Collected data
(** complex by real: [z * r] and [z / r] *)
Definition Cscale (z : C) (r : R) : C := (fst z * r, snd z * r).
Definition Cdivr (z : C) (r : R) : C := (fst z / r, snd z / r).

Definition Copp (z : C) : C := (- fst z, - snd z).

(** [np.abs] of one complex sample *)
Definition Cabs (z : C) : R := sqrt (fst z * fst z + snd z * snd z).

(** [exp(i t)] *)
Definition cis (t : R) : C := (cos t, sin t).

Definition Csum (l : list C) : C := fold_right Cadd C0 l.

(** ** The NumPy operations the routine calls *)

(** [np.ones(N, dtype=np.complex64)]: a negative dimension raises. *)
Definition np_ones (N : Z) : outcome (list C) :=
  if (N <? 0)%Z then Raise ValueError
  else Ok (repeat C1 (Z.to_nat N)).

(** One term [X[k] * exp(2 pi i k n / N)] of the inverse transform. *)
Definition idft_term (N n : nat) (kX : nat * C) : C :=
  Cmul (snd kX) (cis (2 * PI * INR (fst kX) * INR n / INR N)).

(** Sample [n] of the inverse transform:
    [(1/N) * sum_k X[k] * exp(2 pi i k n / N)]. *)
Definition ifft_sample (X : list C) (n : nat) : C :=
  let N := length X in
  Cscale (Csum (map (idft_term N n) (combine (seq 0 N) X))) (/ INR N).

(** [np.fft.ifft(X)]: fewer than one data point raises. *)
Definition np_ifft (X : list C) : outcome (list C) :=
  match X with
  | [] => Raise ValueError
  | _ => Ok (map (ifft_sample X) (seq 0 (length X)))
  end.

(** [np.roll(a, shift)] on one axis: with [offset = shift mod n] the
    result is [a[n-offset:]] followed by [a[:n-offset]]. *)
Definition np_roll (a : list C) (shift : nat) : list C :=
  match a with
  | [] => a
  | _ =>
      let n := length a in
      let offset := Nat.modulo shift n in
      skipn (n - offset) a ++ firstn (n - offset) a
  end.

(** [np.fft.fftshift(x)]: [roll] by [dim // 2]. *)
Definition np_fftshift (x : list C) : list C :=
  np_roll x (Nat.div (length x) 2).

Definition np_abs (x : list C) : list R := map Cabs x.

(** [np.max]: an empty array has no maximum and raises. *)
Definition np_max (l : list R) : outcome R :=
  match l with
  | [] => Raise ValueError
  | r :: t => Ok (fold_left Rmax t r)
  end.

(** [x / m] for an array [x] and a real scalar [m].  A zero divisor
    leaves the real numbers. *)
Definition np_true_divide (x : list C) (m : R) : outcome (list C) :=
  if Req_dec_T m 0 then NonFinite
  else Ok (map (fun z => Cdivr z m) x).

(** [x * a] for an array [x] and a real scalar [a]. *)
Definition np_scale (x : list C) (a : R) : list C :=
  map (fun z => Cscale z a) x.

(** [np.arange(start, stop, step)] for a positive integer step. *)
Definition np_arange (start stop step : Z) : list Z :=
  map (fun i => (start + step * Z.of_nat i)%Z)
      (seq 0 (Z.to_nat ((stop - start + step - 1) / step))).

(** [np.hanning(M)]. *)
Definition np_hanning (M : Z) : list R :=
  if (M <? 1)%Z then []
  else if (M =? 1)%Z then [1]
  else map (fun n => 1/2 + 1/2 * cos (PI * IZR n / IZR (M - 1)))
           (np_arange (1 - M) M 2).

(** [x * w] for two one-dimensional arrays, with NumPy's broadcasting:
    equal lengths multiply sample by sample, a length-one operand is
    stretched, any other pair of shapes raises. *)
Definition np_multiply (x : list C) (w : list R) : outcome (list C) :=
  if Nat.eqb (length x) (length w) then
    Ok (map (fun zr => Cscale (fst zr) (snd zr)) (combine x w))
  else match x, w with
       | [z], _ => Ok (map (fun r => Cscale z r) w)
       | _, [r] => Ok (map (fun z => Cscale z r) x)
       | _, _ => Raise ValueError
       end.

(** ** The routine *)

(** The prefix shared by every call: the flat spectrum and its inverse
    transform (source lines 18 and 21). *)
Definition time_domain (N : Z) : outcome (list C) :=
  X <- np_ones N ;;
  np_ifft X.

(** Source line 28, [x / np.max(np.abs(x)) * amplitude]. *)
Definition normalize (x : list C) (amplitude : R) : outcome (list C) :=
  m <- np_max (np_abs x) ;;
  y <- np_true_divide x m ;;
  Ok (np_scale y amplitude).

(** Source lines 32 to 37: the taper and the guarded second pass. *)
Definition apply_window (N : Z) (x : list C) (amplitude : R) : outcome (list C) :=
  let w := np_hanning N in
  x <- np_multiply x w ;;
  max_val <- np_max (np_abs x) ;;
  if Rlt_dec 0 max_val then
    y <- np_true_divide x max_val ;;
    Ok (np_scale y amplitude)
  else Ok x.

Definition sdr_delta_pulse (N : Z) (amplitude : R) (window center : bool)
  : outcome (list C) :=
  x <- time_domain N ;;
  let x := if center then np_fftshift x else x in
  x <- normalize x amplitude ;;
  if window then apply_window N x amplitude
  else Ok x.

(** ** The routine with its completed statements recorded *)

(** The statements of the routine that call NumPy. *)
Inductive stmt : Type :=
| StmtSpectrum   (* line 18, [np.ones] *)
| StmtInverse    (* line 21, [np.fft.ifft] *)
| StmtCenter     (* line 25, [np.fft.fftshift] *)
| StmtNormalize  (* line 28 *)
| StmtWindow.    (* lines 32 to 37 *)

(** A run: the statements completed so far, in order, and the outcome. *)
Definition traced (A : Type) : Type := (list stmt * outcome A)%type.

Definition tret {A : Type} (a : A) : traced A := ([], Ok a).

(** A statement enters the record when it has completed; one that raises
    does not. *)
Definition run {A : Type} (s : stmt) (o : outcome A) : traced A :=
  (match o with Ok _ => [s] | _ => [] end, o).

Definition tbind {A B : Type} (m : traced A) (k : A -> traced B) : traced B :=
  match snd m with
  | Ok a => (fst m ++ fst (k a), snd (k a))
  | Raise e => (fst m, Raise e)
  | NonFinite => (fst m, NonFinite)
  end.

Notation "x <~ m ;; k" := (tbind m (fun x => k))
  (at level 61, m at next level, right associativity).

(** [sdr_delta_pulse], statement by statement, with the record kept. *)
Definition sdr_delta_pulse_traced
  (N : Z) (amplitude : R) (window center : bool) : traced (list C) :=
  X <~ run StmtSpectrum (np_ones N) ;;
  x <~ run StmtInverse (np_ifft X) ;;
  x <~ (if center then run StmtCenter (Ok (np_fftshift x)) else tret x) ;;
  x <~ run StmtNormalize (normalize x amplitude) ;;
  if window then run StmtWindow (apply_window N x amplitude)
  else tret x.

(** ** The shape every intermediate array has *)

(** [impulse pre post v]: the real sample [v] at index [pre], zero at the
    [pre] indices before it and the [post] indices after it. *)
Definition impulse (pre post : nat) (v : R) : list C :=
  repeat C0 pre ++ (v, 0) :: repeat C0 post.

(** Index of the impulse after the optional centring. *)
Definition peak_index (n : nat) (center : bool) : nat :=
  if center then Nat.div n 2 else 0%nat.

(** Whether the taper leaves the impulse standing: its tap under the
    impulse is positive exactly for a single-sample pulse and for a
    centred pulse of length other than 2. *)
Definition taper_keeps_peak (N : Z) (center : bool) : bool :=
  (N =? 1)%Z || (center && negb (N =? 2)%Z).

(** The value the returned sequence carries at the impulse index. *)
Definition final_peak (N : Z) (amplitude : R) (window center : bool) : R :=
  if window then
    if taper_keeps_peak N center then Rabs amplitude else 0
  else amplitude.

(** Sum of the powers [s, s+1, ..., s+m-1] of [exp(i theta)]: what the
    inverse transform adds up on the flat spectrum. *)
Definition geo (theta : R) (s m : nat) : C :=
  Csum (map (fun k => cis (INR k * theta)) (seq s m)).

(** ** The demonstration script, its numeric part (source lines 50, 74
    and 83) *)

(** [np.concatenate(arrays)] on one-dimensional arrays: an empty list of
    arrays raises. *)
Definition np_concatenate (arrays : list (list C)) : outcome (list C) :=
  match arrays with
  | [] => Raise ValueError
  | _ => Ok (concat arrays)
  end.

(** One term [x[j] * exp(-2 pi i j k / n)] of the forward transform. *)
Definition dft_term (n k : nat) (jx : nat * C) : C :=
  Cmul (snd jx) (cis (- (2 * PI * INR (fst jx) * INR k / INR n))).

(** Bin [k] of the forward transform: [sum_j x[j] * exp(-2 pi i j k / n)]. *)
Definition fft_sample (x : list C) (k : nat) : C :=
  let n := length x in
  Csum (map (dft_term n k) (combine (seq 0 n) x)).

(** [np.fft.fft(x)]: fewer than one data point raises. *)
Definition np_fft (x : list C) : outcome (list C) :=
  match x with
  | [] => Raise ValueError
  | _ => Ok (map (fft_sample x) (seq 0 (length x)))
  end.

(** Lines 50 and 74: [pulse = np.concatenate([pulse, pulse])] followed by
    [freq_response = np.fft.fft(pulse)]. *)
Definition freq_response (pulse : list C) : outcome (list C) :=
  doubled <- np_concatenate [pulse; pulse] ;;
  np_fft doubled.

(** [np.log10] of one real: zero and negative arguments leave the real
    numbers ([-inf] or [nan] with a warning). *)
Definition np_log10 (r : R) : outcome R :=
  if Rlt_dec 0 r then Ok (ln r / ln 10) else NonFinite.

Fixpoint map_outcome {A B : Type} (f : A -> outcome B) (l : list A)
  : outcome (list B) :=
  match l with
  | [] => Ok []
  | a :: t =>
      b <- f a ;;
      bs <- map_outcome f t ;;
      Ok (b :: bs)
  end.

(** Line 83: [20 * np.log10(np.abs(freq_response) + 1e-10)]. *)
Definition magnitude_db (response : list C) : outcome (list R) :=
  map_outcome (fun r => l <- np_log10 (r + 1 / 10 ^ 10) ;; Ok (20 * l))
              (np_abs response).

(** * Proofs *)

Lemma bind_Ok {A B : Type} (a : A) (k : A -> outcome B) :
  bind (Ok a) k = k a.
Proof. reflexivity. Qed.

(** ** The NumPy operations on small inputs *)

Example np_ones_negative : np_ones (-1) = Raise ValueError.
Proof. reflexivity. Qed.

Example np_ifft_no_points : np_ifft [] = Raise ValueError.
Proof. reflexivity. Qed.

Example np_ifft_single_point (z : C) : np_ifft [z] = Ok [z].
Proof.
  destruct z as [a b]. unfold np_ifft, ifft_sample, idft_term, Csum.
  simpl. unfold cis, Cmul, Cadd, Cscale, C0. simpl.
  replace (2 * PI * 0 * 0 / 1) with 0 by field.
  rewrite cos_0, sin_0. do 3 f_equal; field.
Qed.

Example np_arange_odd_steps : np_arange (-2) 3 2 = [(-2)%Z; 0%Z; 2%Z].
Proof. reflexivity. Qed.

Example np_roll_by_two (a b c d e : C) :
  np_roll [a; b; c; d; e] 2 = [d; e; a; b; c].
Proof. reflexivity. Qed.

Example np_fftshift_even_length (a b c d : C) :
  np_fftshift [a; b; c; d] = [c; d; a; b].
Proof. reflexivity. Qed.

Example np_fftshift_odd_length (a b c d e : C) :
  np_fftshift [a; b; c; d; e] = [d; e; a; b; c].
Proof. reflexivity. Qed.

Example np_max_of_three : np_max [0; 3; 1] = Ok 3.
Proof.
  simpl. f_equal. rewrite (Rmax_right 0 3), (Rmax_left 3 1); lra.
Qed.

WORK INSTRUCTION: Return a word-for-word copy of the lines above from the one holding "Definition freq_response (pulse" through the one holding "np_roll [a; b;", with both of them included and nothing besides.

RESPONSE TO THE TASK:
Definition freq_response (pulse : list C) : outcome (list C) :=
  doubled <- np_concatenate [pulse; pulse] ;;
  np_fft doubled.

(** [np.log10] of one real: zero and negative arguments leave the real
    numbers ([-inf] or [nan] with a warning). *)
Definition np_log10 (r : R) : outcome R :=
  if Rlt_dec 0 r then Ok (ln r / ln 10) else NonFinite.

Fixpoint map_outcome {A B : Type} (f : A -> outcome B) (l : list A)
  : outcome (list B) :=
  match l with
  | [] => Ok []
  | a :: t =>
      b <- f a ;;
      bs <- map_outcome f t ;;
      Ok (b :: bs)
  end.

(** Line 83: [20 * np.log10(np.abs(freq_response) + 1e-10)]. *)
Definition magnitude_db (response : list C) : outcome (list R) :=
  map_outcome (fun r => l <- np_log10 (r + 1 / 10 ^ 10) ;; Ok (20 * l))
              (np_abs response).

(** * Proofs *)

Lemma bind_Ok {A B : Type} (a : A) (k : A -> outcome B) :
  bind (Ok a) k = k a.
Proof. reflexivity. Qed.

(** ** The NumPy operations on small inputs *)

Example np_ones_negative : np_ones (-1) = Raise ValueError.
Proof. reflexivity. Qed.

Example np_ifft_no_points : np_ifft [] = Raise ValueError.
Proof. reflexivity. Qed.

Example np_ifft_single_point (z : C) : np_ifft [z] = Ok [z].
Proof.
  destruct z as [a b]. unfold np_ifft, ifft_sample, idft_term, Csum.
  simpl. unfold cis, Cmul, Cadd, Cscale, C0. simpl.
  replace (2 * PI * 0 * 0 / 1) with 0 by field.
  rewrite cos_0, sin_0. do 3 f_equal; field.
Qed.

Example np_arange_odd_steps : np_arange (-2) 3 2 = [(-2)%Z; 0%Z; 2%Z].
Proof. reflexivity. Qed.

Example np_roll_by_two (a b c d e : C) :
  np_roll [a; b; c; d; e] 2 = [d; e; a; b; c].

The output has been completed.